Вот что я заметил в этом тексте.

Знаете литературный прием разрушения виртуальной реальности? Это
когда раньше автор текста обращался непосредственно к читателю,
например "а теперь я вам расскажу дети сказку. Жил-был..." и
дальше следует сказка, и тому подобное. Это в 19-м веке.

В двадцатом веке ситуация изменилась - у Набокова
например в "Приглашении не казнь" в финале герою надоедает
играть, он встает, и картонные декорации рассказа рушатся (а
может, это ему голову отрубили), и мы возвращаемся из реальности
рассказа в реальность иную, но тоже нам о которой рассказывают. 
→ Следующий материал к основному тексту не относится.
(** * A shallow embedding of the arc-bug Discord bug tracker

    Sources embedded:
    - [src/Downloads/arc-bug-main/src/db.ts]       (the SQLite store)
    - [src/Downloads/arc-bug-main/src/analyzer.ts] (the AI-assisted matcher)
    - [src/unnamed/part_000]                        (the bot: message routing,
      completion handling, history scans, watermark persistence, channel
      management)
    - [src/Downloads/arc-bug-main/src/index.ts]    (the dashboard server:
      authorisation, admin edits and listings)

    Modelling choices.
    - A JavaScript string is a list of UTF-16 code units ([list N]); the
      marker glyphs are written as their code units.  [toLowerCase] is
      modelled on the Basic Latin block only (other code units unchanged).
    - Discord message ids (snowflakes, kept as decimal strings by the code)
      are [Z]; equality and [BigInt] comparison of canonical decimal strings
      coincide with equality and order on [Z].
    - ISO timestamps are [Z] (ISO strings compare like the instants they
      denote); [new Date()] is an explicit [now] argument.
    - A SQL table is a list of rows in rowid order; a unique-constraint
      violation is the absence of the insert.
    - The AI collaborator is an oracle held by the bot configuration; a call
      that throws or returns no JSON object is the oracle answering [None].
    - Asynchronous handlers are run to completion one after the other. *)

From Stdlib Require Import String Ascii.
From Stdlib Require Import ZArith NArith List Bool Lia.
From Stdlib Require Import Sorted Permutation.
Import ListNotations.
Open Scope Z_scope.

(* ------------------------------------------------------------------ *)
(** ** JavaScript strings *)

Module JsString.

Definition jsstr := list N.

(** Code units of an ASCII Rocq string, to write concrete messages. *)
Fixpoint of_ascii (s : String.string) : jsstr :=
  match s with
  | String.EmptyString => []
  | String.String c s' => N.of_nat (Ascii.nat_of_ascii c) :: of_ascii s'
  end.

(** [▶️] is U+25B6 U+FE0F, [✅] is U+2705. *)
Definition play_glyph : jsstr := [9654%N; 65039%N].
Definition check_glyph : jsstr := [9989%N].

(** ECMAScript WhiteSpace and LineTerminator code units (used by
    [String.prototype.trim] and by the regex class [\s]). *)
Definition is_ws (c : N) : bool :=
  ((9 <=? c)%N && (c <=? 13)%N) || (c =? 32)%N || (c =? 160)%N
  || (c =? 5760)%N || ((8192 <=? c)%N && (c <=? 8202)%N)
  || (c =? 8232)%N || (c =? 8233)%N || (c =? 8239)%N || (c =? 8287)%N
  || (c =? 12288)%N || (c =? 65279)%N.

Fixpoint drop_ws (s : jsstr) : jsstr :=
  match s with
  | c :: s' => if is_ws c then drop_ws s' else s
  | [] => []
  end.

Definition trim (s : jsstr) : jsstr := rev (drop_ws (rev (drop_ws s))).

Fixpoint jsstr_eqb (a b : jsstr) : bool :=
  match a, b with
  | [], [] => true
  | x :: a', y :: b' => (x =? y)%N && jsstr_eqb a' b'
  | _, _ => false
  end.

Fixpoint startsWith (s p : jsstr) : bool :=
  match p, s with
  | [], _ => true
  | x :: p', y :: s' => (x =? y)%N && startsWith s' p'
  | _ :: _, [] => false
  end.

Fixpoint includes (s p : jsstr) : bool :=
  startsWith s p || match s with [] => false | _ :: s' => includes s' p end.

Definition lower_unit (c : N) : N :=
  if (65 <=? c)%N && (c <=? 90)%N then (c + 32)%N else c.

Definition toLowerCase (s : jsstr) : jsstr := map lower_unit s.

(** [s.replace(/✅\s*/, '')]: the first [✅] and the white space after it
    are removed. *)
Fixpoint replace_check (s : jsstr) : jsstr :=
  match s with
  | [] => []
  | c :: s' => if (c =? 9989)%N then drop_ws s' else c :: replace_check s'
  end.

(** [s.replace(/^▶️\s*/, '')]. *)
Definition strip_play (s : jsstr) : jsstr :=
  if startsWith s play_glyph then drop_ws (skipn 2 s) else s.

(** [s.replace(/^bug:\s*/i, '')]. *)
Definition strip_bug_label (s : jsstr) : jsstr :=
  if startsWith (toLowerCase (firstn 4 s)) (of_ascii "bug:"%string)
  then drop_ws (skipn 4 s) else s.

(** [s.split(/\s+/)]: the pieces between runs of white space (an empty
    piece where [s] starts or ends with white space, or is empty). *)
Fixpoint split_ws_aux (s : jsstr) (cur : jsstr) (in_ws : bool) : list jsstr :=
  match s with
  | [] => [rev cur]
  | c :: s' =>
      if is_ws c then
        if in_ws then split_ws_aux s' [] true
        else rev cur :: split_ws_aux s' [] true
      else split_ws_aux s' (c :: cur) false
  end.

Definition split_ws (s : jsstr) : list jsstr := split_ws_aux s [] false.

End JsString.
Import JsString.

(* ------------------------------------------------------------------ *)
(** ** The store: [db.ts] *)

Module Db.

Inductive Status := Open | Fixed.

Definition status_eqb (a b : Status) : bool :=
  match a, b with Open, Open | Fixed, Fixed => true | _, _ => false end.

Inductive BugType := TBug | TRequest.

Record Reaction := mkReaction {
  emoji : jsstr;
  count : Z;
  users : list jsstr
}.

(** [interface Bug] *)
Record Bug := mkBug {
  id : Z;
  discord_message_id : Z;
  channel_id : Z;
  channel_name : jsstr;
  author_id : Z;
  author_name : jsstr;
  content : jsstr;
  type : BugType;
  status : Status;
  created_at : Z;
  updated_at : Z;
  discord_url : jsstr;
  reactions : list Reaction
}.

(** [interface BugUpdate] (the attachment columns are not used by the bot). *)
Record BugUpdate := mkBugUpdate {
  u_id : Z;
  bug_id : Z;
  u_discord_message_id : Z;
  u_author_id : Z;
  u_author_name : jsstr;
  u_content : jsstr;
  u_created_at : Z;
  u_discord_url : jsstr;
  u_reactions : list Reaction
}.

(** The tables [bugs], [bug_updates] and [scan_state]; [next_bug_rowid] and
    [next_update_rowid] are the AUTOINCREMENT counters. *)
Record BugDatabase := mkDb {
  bugs : list Bug;
  bug_updates : list BugUpdate;
  scan_state : list (Z * Z);
  next_bug_rowid : Z;
  next_update_rowid : Z
}.

Definition set_bugs (db : BugDatabase) (bs : list Bug) : BugDatabase :=
  mkDb bs (bug_updates db) (scan_state db) (next_bug_rowid db) (next_update_rowid db).

Definition set_scan_state (db : BugDatabase) (ss : list (Z * Z)) : BugDatabase :=
  mkDb (bugs db) (bug_updates db) ss (next_bug_rowid db) (next_update_rowid db).

Definition with_id (b : Bug) (i : Z) : Bug :=
  mkBug i (discord_message_id b) (channel_id b) (channel_name b) (author_id b)
    (author_name b) (content b) (type b) (status b) (created_at b)
    (updated_at b) (discord_url b) (reactions b).

Definition with_status (b : Bug) (s : Status) (t : Z) : Bug :=
  mkBug (id b) (discord_message_id b) (channel_id b) (channel_name b)
    (author_id b) (author_name b) (content b) (type b) s (created_at b)
    t (discord_url b) (reactions b).

Definition with_updated_at (b : Bug) (t : Z) : Bug := with_status b (status b) t.

Definition with_u_id (u : BugUpdate) (i : Z) : BugUpdate :=
  mkBugUpdate i (bug_id u) (u_discord_message_id u) (u_author_id u)
    (u_author_name u) (u_content u) (u_created_at u) (u_discord_url u)
    (u_reactions u).

(** [getBugById]: [SELECT * FROM bugs WHERE id = ?]. *)
Definition getBugById (db : BugDatabase) (i : Z) : option Bug :=
  find (fun b => id b =? i) (bugs db).

(** [getBugByMessageId]: [SELECT * FROM bugs WHERE discord_message_id = ?]. *)
Definition getBugByMessageId (db : BugDatabase) (m : Z) : option Bug :=
  find (fun b => discord_message_id b =? m) (bugs db).

(** [getBugIdFromUpdateMessage]: [result?.bug_id || null], so a [bug_id]
    of [0] reads as no result. *)
Definition getBugIdFromUpdateMessage (db : BugDatabase) (m : Z) : option Z :=
  match find (fun u => u_discord_message_id u =? m) (bug_updates db) with
  | Some u => if bug_id u =? 0 then None else Some (bug_id u)
  | None => None
  end.

(** [addBug]: the INSERT fails on the UNIQUE [discord_message_id], and the
    failure is caught and returned as [null]. *)
Definition addBug (db : BugDatabase) (b : Bug) : option Bug * BugDatabase :=
  if existsb (fun r => discord_message_id r =? discord_message_id b) (bugs db)
  then (None, db)
  else
    let row := with_id b (next_bug_rowid db) in
    let db' := mkDb (bugs db ++ [row]) (bug_updates db) (scan_state db)
                 (next_bug_rowid db + 1) (next_update_rowid db) in
    (getBugById db' (next_bug_rowid db), db').

(** [UPDATE bugs SET updated_at = ? WHERE id = ?] *)
Definition touch_bug (db : BugDatabase) (i t : Z) : BugDatabase :=
  set_bugs db (map (fun b => if id b =? i then with_updated_at b t else b) (bugs db)).

(** [addBugUpdate]: the INSERT (UNIQUE [discord_message_id]) then the
    [updated_at] refresh of the owning bug; a duplicate throws before the
    refresh and is returned as [null].  The FOREIGN KEY on [bug_id] is not
    modelled: for a [bug_id] naming no bug the code throws
    SQLITE_CONSTRAINT_FOREIGNKEY and rethrows it, where this model appends
    the row.  The bot's callers pass a bug they have just read from the
    store, so this branch only differs under a concurrent deletion;
    statements about the insert itself assume the bug exists. *)
Definition addBugUpdate (db : BugDatabase) (u : BugUpdate) : option BugUpdate * BugDatabase :=
  if existsb (fun r => u_discord_message_id r =? u_discord_message_id u) (bug_updates db)
  then (None, db)
  else
    let row := with_u_id u (next_update_rowid db) in
    let db1 := mkDb (bugs db) (bug_updates db ++ [row]) (scan_state db)
                 (next_bug_rowid db) (next_update_rowid db + 1) in
    (Some row, touch_bug db1 (bug_id u) (u_created_at u)).

(** [updateBugStatus]: [UPDATE bugs SET status = ?, updated_at = ? WHERE id = ?]. *)
Definition updateBugStatus (db : BugDatabase) (i : Z) (s : Status) (now : Z) : BugDatabase :=
  set_bugs db (map (fun b => if id b =? i then with_status b s now else b) (bugs db)).

(** [ORDER BY updated_at DESC]: a stable insertion sort (rows with equal
    [updated_at] keep their rowid order). *)
Fixpoint insert_desc (b : Bug) (l : list Bug) : list Bug :=
  match l with
  | [] => [b]
  | c :: l' => if updated_at c <? updated_at b then b :: l else c :: insert_desc b l'
  end.

Definition sort_updated_desc (l : list Bug) : list Bug :=
  fold_right insert_desc [] (rev l).

Definition is_open (b : Bug) : bool := status_eqb (status b) Open.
То же у Бродского (в Дидоне и Энее, например):
... Она стояла / У костра который развели / Под городской стеной
/ Ее солдаты / И видела как в мареве огня / Меж пламенем и дымом
/ Беззвучно распадался Карфаген / Задолго до пророчества Катона.

В отличие от литературы 19-го века тут миры несовместимы. И
второй реален, но отличен и несовместим с первым. Поэтому
осознать его виртуальность можно только после его гибели,
разрушения. И оба мира не есть тот, где
существует читатель.

Тот же прием и в этом тексте - сначала, когда упоминаются глаза
любимой, как намек, и в конце "а эта дверь, она открывается,
спрашивает любимая" - уже из другой реальности. 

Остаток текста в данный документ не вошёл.